On the lobby wall of the newspaper where I got my first reporting job are the Thomas Jefferson words that U.S. journalists like to trot out as America's Independence Day nears:
"Were it left to me to decide whether we should have a government without newspapers or newspapers without a government, I should not hesitate a moment to prefer the latter."
Of course, Jefferson also said the only reliable truths in newspapers were the advertisements, and that he was happiest when not reading the papers.
But as to his iconic quote, it's no secret that we're trending toward the former. And anyone who cheers the collapse of the newspaper industry should consider why Jefferson put aside his distaste for the vitriol and nonsense of the press for the larger principle of healthy democracies needing informed citizens.
Last week, almost 1,000 jobs were eliminated in the American newspaper industry, perhaps the bloodiest week yet of a year where many papers are fighting for their lives.

You read about the great names in American journalism - the Baltimore Sun, the Boston Globe, the San Jose Mercury News - as if reading the obituary page. Rich U.S. cities like San Francisco can no longer support a profitable daily paper.
Columnists, reporters, editors, cartoonists and photographers who brought to life the daily narrative of a city or region have been swept aside. What started as layoffs and buyouts is edging toward closures and bankruptcies.
And here's the great paradox: All of this bad news is coming at a time when the audience and reach of many newspapers has never been greater. The Internet may kill the daily newspaper as we know it, but it's allowed some papers to increase their readership by tenfold.
Those who revel in the life-threatening trauma that newspapers are going through, saying they brought it upon themselves by being too liberal, too sensationalistic, too banal - choose your insult - miss the point. People are not deserting these complex and contradictory summaries of our collective existence. Not by any stretch.
Measured purely by number of readers in all formats, many newspapers have never been more successful.
Newspaper Web sites attracted more than 66 million unique visitors in the first quarter of 2008 - a record, and a 12 percent increase over a year ago, according to a Nielsen Online analysis. Forty percent of all Internet users visit a newspaper site. A visitor, it should be noted, is different from a reader, but it's the measurement of choice.
The Web is the future. And yet, because online advertising accounts for only about 10 percent of total ad revenue, newspapers are hemorrhaging money. In its present form, and even in best-case projections, the Web format will never generate enough money to keep viable reporting staffs afloat at some of the nation's biggest papers.
That's the business model crisis, an old story by now, the millstones of capitalism crushing an outdated format. Something new will emerge, a print and Web model.
In the meantime, print reporters strap on the old Webcam, charge up their podcast recorder, grab their notebook and dutifully try to cover a story that now needs to be presented in three formats, or more.
What's the alternative?
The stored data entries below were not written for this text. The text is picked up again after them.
Record ordered (q : tasks) : Prop := {
  or_index : nextIndexToProcess q ≤ taskQueueLength q;
  or_handles : StronglySorted (λ a b, fst b < fst a) (scheduled q) ∧ Forall (λ e, fst e < nextHandle q) (scheduled q);
  or_sublist : rev (waiting q) ++ ran q `sublist_of` scheduled q;
  or_all : lossless q → rev (waiting q) ++ ran q = scheduled q
}.

Lemma ordered_initial : ordered initial_tasks.
Proof. split; [done|split; constructor|done|done]. Qed.

(** Operations that leave the queue and the records of calls and runs. *)
Lemma ordered_same q q' :
  ordered q → nextIndexToProcess q' ≤ taskQueueLength q' → nextHandle q' = nextHandle q → scheduled q' = scheduled q →
  rev (waiting q') ++ ran q' = rev (waiting q) ++ ran q → (lossless q' → lossless q) → ordered q'.
Proof. intros [H1 H2 H3 H4] Hi Eh Es Ew Hl. split; rewrite ?Eh, ?Es, ?Ew; auto. Qed.

Lemma waiting_schedule t q :
  nextIndexToProcess q ≤ taskQueueLength q → waiting (fst (schedule t q)) = waiting q ++ [(nextHandle q, t)].
Proof. intros Hi. unfold waiting, schedule, taskQueueLength in *. cbn. rewrite drop_app_le by done. by rewrite omap_app. Qed.

Lemma ordered_schedule t q : ordered q → ordered (fst (schedule t q)).
Proof.
  intros [H1 [H2 H2'] H3 H4]. split; rewrite ?waiting_schedule, ?rev_app_distr by done.
  - unfold taskQueueLength in *. cbn. rewrite length_app. cbn. lia.
  - cbn. split; constructor; [done|done|cbn; lia|]. eapply Forall_impl; [exact H2'|]. cbn. lia.
  - cbn. by apply sublist_skip.
  - intros Hl. cbn. by rewrite H4.
Qed.

Lemma cancel_length h q : taskQueueLength (cancel h q) = taskQueueLength q.
Proof.
  unfold cancel, taskQueueLength. case_match; simpl; [|done]. by rewrite length_insert.
Qed.

Lemma cancel_same h q :
  nextHandle (cancel h q) = nextHandle q ∧
  nextIndexToProcess (cancel h q) = nextIndexToProcess q ∧ ran (cancel h q) = ran q ∧ scheduled (cancel h q) = scheduled q.
Proof. unfold cancel. by case_match. Qed.

Lemma omap_insert_None (l : list (option (nat * nat))) j : omap id (<[j:=None]> l) `sublist_of` omap id l.
Proof.
  revert j. induction l as [|[e|] l IH]; intros [|j]; cbn; try done; [by apply sublist_cons|by apply sublist_skip].
Qed.

Lemma sublist_rev {A} (l k : list A) : l `sublist_of` k → rev l `sublist_of` rev k.
Proof.
  induction 1 as [|x l k _ IH|x l k _ IH]; cbn; [done|by apply sublist_app|by apply sublist_inserts_r].
Qed.

Lemma waiting_cancel h q :
  waiting (cancel h q) `sublist_of` waiting q ∧ (cancelled (cancel h q) = [] → waiting (cancel h q) = waiting q ∧ cancelled q = []).
Proof.
  unfold cancel. set (j := Z.to_nat (queue_index h q)).
  destruct (_ && _)%Z eqn:E; [|done]. apply andb_true_iff in E as [E1%Z.leb_le E2%Z.ltb_lt].
  unfold waiting; cbn. rewrite drop_insert_ge by (unfold j; lia). split; [apply omap_insert_None|].
  destruct (taskQueue q !! j) as [[e|]|] eqn:Ej; [done| |].
  - intros Hc. split; [|done]. f_equal. apply list_insert_id. rewrite lookup_drop. rewrite <- Ej. f_equal. unfold j. lia.
  - apply lookup_ge_None in Ej. unfold taskQueueLength in E2. unfold j in Ej. lia.
Qed.

Lemma ordered_cancel h q : ordered q → ordered (cancel h q).
Proof.
  intros [H1 H2 H3 H4]. destruct (cancel_same h q) as (En & Ei & Er & Es), (waiting_cancel h q) as [Hw Hc].
  split; rewrite ?cancel_length, ?En, ?Ei, ?Er, ?Es; [done|done| |].
  - etrans; [|exact H3]. apply sublist_app; [|done]. by apply sublist_rev.
  - intros [Ec Hd]. destruct (Hc Ec) as [-> Ec']. apply H4. split; [done|]. revert Hd. unfold cancel. by case_match.
Qed.

Lemma ordered_defer t q : ordered q → ordered (defer_error (TaskError t) q).
Proof. intros H. apply (ordered_same q); [done|apply H|done|done|done|]. by intros [? [_ ?]%Forall_cons]. Qed.

(** The rest of the queue is skipped. *)
Lemma ordered_skip n q : ordered q → ordered (defer_error (TooMuchRecursion n) (at_index (taskQueueLength q) q)).
Proof.
  intros [H1 H2 H3 H4]. assert (Hw : waiting (defer_error (TooMuchRecursion n) (at_index (taskQueueLength q) q)) = []).
  { unfold waiting. cbn. unfold taskQueueLength. by rewrite drop_all. }
  split; rewrite ?Hw; [done|done| |].
  - etrans; [|exact H3]. apply sublist_inserts_l. done.
  - by intros [_ [? _]%Forall_cons].
Qed.

(** Taking the next entry. *)
Lemma waiting_next q x :
  taskQueue q !! nextIndexToProcess q = Some x →
  waiting q = option_list x ++ waiting (at_index (S (nextIndexToProcess q)) q).
Proof. intros Hx. unfold waiting. cbn. rewrite (drop_S _ _ _ Hx). by destruct x. Qed.

Lemma ordered_null q :
  ordered q → taskQueue q !! nextIndexToProcess q = Some None → ordered (at_index (S (nextIndexToProcess q)) q).
Proof.
  intros H Hx. apply (ordered_same q); [done| |done|done| |done].
  - apply lookup_lt_Some in Hx. done.
  - by rewrite (waiting_next q _ Hx).
Qed.

Lemma ordered_record e q :
  ordered q → taskQueue q !! nextIndexToProcess q = Some (Some e) →
  ordered (record_run e (at_index (S (nextIndexToProcess q)) q)).
Proof.
  intros H Hx. apply (ordered_same q); [done| |done|done| |done].
  - apply lookup_lt_Some in Hx. done.
  - rewrite (waiting_next q _ Hx). cbn. by rewrite <- app_assoc.
Qed.

Lemma ordered_actions run l q q' :
  (∀ q q', ordered q → run q = Some q' → ordered q') →
  ordered q → run_actions run l q = Some q' → ordered q'.
Proof.
  intros Hrun. revert q. induction l as [|a l IH]; intros q Hq; simpl; [by intros [= <-]|].
  destruct a as [t|h|].
  - apply IH. by apply ordered_schedule.
  - apply IH. by apply ordered_cancel.
  - intros E. apply bind_Some in E as (q1 & E1 & E). eapply IH; [|exact E]. by eapply Hrun.
Qed.

Lemma ordered_loop fuel mark cm q q' :
  ordered q → process_loop fuel mark cm q = Some q' → ordered q' ∧ waiting q' = [].
Proof.
  revert mark cm q q'. induction fuel as [|fuel IH]; intros mark cm q q' Hq; simpl;
    destruct (Nat.ltb_spec (nextIndexToProcess q) (taskQueueLength q)) as [Hlt|Hge];
    try done; try (intros [= <-]; split; [done|]; unfold waiting; by rewrite drop_ge).
  destruct (taskQueue q !! nextIndexToProcess q) as [[e|]|] eqn:Hx.
  - destruct (_ && _).
    + intros [= <-]. split; [by apply (ordered_skip _ q)|]. unfold waiting, taskQueueLength. simpl. by rewrite drop_all.
    + intros E. apply bind_Some in E as (q2 & E2 & E). eapply IH; [|exact E].
      assert (ordered q2) as Hq2.
      { eapply ordered_actions; [|by apply ordered_record|exact E2].
        intros p p' Hp. simpl. destruct (Nat.eqb _ _); [by intros [= <-]|]. intros Ep. by eapply IH. }
      destruct (throws (snd e)); [by apply ordered_defer|done].
  - apply IH. by apply ordered_null.
  - apply lookup_ge_None in Hx. unfold taskQueueLength in Hlt. lia.
Qed.

Lemma ordered_process fuel q q' : ordered q → processTasks fuel q = Some q' → ordered q' ∧ waiting q' = [].
Proof.
  intros Hq. unfold processTasks. destruct (Nat.eqb_spec (taskQueueLength q) 0) as [Hl|_].
  - intros [= <-]. split; [done|]. unfold waiting. apply nil_length_inv in Hl. rewrite Hl. by rewrite drop_nil.
  - by apply ordered_loop.
Qed.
It's possible that some civic-minded nonprofits will end up owning one or two of the nation's great papers, and operating them as trusts, hands off.
But that's a limited solution, fraught with problems of control and flexibility, and it won't keep reporters at city hall in Sioux Falls or the statehouse in Santa Fe.
Another response is goodbye, and so what. Look at the auto industry numbers from this week, with General Motors slouching toward bankruptcy.
Besides, there's plenty of gossip, political spin and original insight on sites like the Drudge Report or The Huffington Post - even though they are built on the backs of the wire services and other factories of honest fact-gathering. One day soon these Web info-slingers will find that you can't produce journalism without journalists, and a search engine is no replacement for a curious reporter.
And just how much do most contributors at the The Huffington Post make? Nothing! "Not our financial model," as the cofounder, Ken Lerer famously said. From low pay to no pay - the New Journalism at a place that calls itself an Internet newspaper.
Yes, the Brentwood bold-face types who grace HuffPo's home page can afford to work for free, but it's un-American, to say the least.
Long ago, I was a member of the steelworkers union, and also a longshoreman. If any of those guys on the docks heard that I was now part of a profession that asked people to labor for nothing, they'd laugh in their lunch buckets - then probably shut The Huffington Post down. Doesn't the "progressive" agenda, much touted on their pages, include a living wage?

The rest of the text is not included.